TASK ITEM –
This exercise calls for every line of the listing below that contains the word "lastn".

━━ DATA TO EXAMINE

(** *** The utilisation sample *)

(** X9.  Under PELT the utilisation that [sugov_get_util] reports never
    exceeds the capacity it reports, which is the cpu's capacity.  When the
    share of the RT average to remove is larger than the utilisation, the
    unsigned subtraction wraps and the reported utilisation is the full
    capacity. *)
Theorem sugov_get_util_clamped (env : sched_env) :
  use_pelt env = true ->
  let '(u, m) := sugov_get_util env in
  m = arch_scale_cpu_capacity env
  /\ u <= m
  /\ (let u1 := if sched_feat_UTIL_EST env
                then Z.max (boosted_cpu_util env) (util_est_enqueued env)
                else boosted_cpu_util env in
      let removed :=
        u64 (rt_avg env * sched_rt_remove_ratio_for_freq env) / 100 in
      sched_rt_remove_ratio_for_freq env <> 0 ->
      0 <= u1 < removed ->
      arch_scale_cpu_capacity env <= 2 ^ 63 ->
      u = m).
Proof.
  intros Hpelt. unfold sugov_get_util. rewrite Hpelt.
  split; [done|]. split; [lia|].
  cbv zeta. intros Hratio Hu1 Hcap.
  set (u1 := if sched_feat_UTIL_EST env
             then Z.max (boosted_cpu_util env) (util_est_enqueued env)
             else boosted_cpu_util env) in *.
  set (removed :=
         u64 (rt_avg env * sched_rt_remove_ratio_for_freq env) / 100) in *.
  destruct (Z.eqb_spec (sched_rt_remove_ratio_for_freq env) 0); [done|].
  assert (removed < 2 ^ 58) as Hrem.
  { subst removed. unfold u64.
    pose proof (Z.mod_pos_bound
                  (rt_avg env * sched_rt_remove_ratio_for_freq env) (2 ^ 64)
                  ltac:(lia)) as Hb.
    apply Z.div_lt_upper_bound; lia. }
  assert (u64 (u1 - removed) = u1 - removed + 2 ^ 64) as ->.
  { unfold u64. symmetry. apply Z.mod_unique_pos with (q := -1); lia. }
  lia.
Qed.

(** *** Rate limits: the tunables and the delays derived from them *)

Lemma s64_us_to_ns (v : Z) :
  0 <= v < 2 ^ 32 -> s64 (v * NSEC_PER_USEC) = 1000 * v.
Proof. intros Hv. unfold NSEC_PER_USEC. rewrite s64_small; lia. Qed.
(** * Epsilon: rolling buffers and GNSS spoofing / jamming monitors

    A shallow embedding of [epsilon/buffers.py], [epsilon/monitor.py],
    [epsilon/filtered_monitor.py] and the concrete monitors built on them.
    Python numbers are read as exact rationals ([Qc]); [float('inf')] and
    [-float('inf')] are the two extra points of [xnum].  A Python call that
    can raise returns a [Py.result]. *)

From Stdlib Require Import String.
From Stdlib Require Import ZArith QArith Qcanon List Bool Lia Sorted.
From Stdlib Require Import DecimalString.
Import ListNotations.

Set Implicit Arguments.

(** ** Python outcomes: a value or a raised exception *)

Module Py.

Inductive exn : Set :=
| ValueError
| TypeError
| KeyError
| AttributeError
| IndexError
| ZeroDivisionError.

Inductive result (A : Type) : Type :=
| Ok (a : A)
| Raise (e : exn).

Arguments Ok {A} a.
Arguments Raise {A} e.

Definition bind {A B : Type} (r : result A) (k : A -> result B) : result B :=
  match r with
  | Ok a => k a
  | Raise e => Raise e
  end.

(** [d[key]] on a dict whose entry is modelled as an optional field. *)
Definition getitem {A : Type} (field : option A) : result A :=
  match field with
  | Some a => Ok a
  | None => Raise KeyError
  end.

Definition is_ok {A : Type} (r : result A) : bool :=
  match r with
  | Ok _ => true
  | Raise _ => false
  end.

End Py.

Import Py.

Notation "x <- c ;; k" := (Py.bind c (fun x => k))
  (at level 61, c at next level, right associativity).
Notation "' pat <- c ;; k" := (Py.bind c (fun x => match x with pat => k end))
  (at level 61, pat pattern, c at next level, right associativity).

(** ** Numbers *)

Module Num.

Open Scope Qc_scope.

Definition zq (z : Z) : Qc := Q2Qc (inject_Z z).

Definition Qcltb (x y : Qc) : bool :=
  match x ?= y with
  | Lt => true
  | _ => false
  end.

Definition Qcleb (x y : Qc) : bool :=
  match x ?= y with
  | Gt => false
  | _ => true
  end.

Definition Qceqb (x y : Qc) : bool :=
  match x ?= y with
  | Eq => true
  | _ => false
  end.

Definition Qcabs (x : Qc) : Qc := if Qcltb x 0 then - x else x.

(** Floats as the code uses them: finite values and the two infinities. *)
Inductive xnum : Set :=
| NInf
| Fin (q : Qc)
| PInf.

Definition xltb (a b : xnum) : bool :=
  match a, b with
  | NInf, NInf => false
  | NInf, _ => true
  | Fin _, NInf => false
  | Fin x, Fin y => Qcltb x y
  | Fin _, PInf => true
  | PInf, _ => false
  end.

Definition xleb (a b : xnum) : bool := negb (xltb b a).

(** [t - x] for a finite [t]. *)
Definition xsub (t : Qc) (x : xnum) : xnum :=
  match x with
  | NInf => PInf
  | Fin q => Fin (t - q)
  | PInf => NInf
  end.

End Num.

Import Num.
Open Scope Qc_scope.

(** ** [epsilon/buffers.py] *)

Module Buffers.

(** [collections.deque(maxlen=n).append(v)]: the new element goes to the right
    end and the deque keeps its last [n] elements. *)
Definition lastn {A : Type} (n : nat) (l : list A) : list A :=
  skipn (length l - n) l.

Definition deque_append {A : Type} (maxlen : nat) (d : list A) (v : A) : list A :=
  lastn maxlen (d ++ [v]).

(** *** FIFORunningSum *)

Record FIFORunningSum : Type := {
  fifo_sum : Qc;
  fifo_buffer : list Qc;
  fifo_maxlen : nat
}.

Definition fifo_init (max_size : nat) : FIFORunningSum :=
  {| fifo_sum := 0; fifo_buffer := []; fifo_maxlen := max_size |}.

Definition fifo_reset (f : FIFORunningSum) : FIFORunningSum :=
  {| fifo_sum := 0; fifo_buffer := []; fifo_maxlen := fifo_maxlen f |}.

(** [self._buffer[0]] raises [IndexError] on an empty deque. *)
Definition fifo_append (f : FIFORunningSum) (val : Qc) : result FIFORunningSum :=
  s <- (if Nat.eqb (length (fifo_buffer f)) (fifo_maxlen f)
        then match fifo_buffer f with
             | [] => Raise IndexError
             | oldest :: _ => Ok (fifo_sum f - oldest)
             end
        else Ok (fifo_sum f)) ;;
  Ok {| fifo_sum := s + val;
        fifo_buffer := deque_append (fifo_maxlen f) (fifo_buffer f) val;
        fifo_maxlen := fifo_maxlen f |}.

Fixpoint fifo_appends (f : FIFORunningSum) (vals : list Qc) : result FIFORunningSum :=
  match vals with
  | [] => Ok f
  | v :: rest => f' <- fifo_append f v ;; fifo_appends f' rest
  end.

(** The [sum] property read after each append of [vals], in order. *)
Fixpoint fifo_sums (f : FIFORunningSum) (vals : list Qc) : result (list Qc) :=
  match vals with
  | [] => Ok []
  | v :: rest =>
      f' <- fifo_append f v ;;
      sums <- fifo_sums f' rest ;;
      Ok (fifo_sum f' :: sums)
  end.

Definition qsum (l : list Qc) : Qc := fold_right Qcplus 0 l.

(** *** TimedBuffer *)

Section TimedBuffer.

Variable A : Type.

Record TimedBuffer : Type := {
  time_buffer : list Qc;
  sample_buffer : list A;
  tb_target_elapsed_time : xnum;
  tb_keep_one : bool
}.

Definition tb_len (b : TimedBuffer) : nat := length (time_buffer b).

Definition newest_time (b : TimedBuffer) : Qc :=
  match time_buffer b with
  | [] => 0
  | t :: rest => last rest t
  end.

Definition oldest_time (b : TimedBuffer) : Qc :=
  match time_buffer b with
  | [] => 0
  | t :: _ => t
  end.

Definition elapsed_time (b : TimedBuffer) : Qc :=
  match time_buffer b with
  | t0 :: t1 :: rest => last rest t1 - t0
  | _ => 0
  end.

Definition oldest_sample (b : TimedBuffer) : option A :=
  match time_buffer b with
  | [] => None
  | _ :: _ => hd_error (sample_buffer b)
  end.

Definition newest_sample (b : TimedBuffer) : option A :=
  match time_buffer b with
  | [] => None
  | _ :: _ =>
      match sample_buffer b with
      | [] => None
      | s :: rest => Some (last rest s)
      end
  end.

━━━━

YOUR RESPONSE –
Definition lastn {A : Type} (n : nat) (l : list A) : list A :=
  lastn maxlen (d ++ [v]).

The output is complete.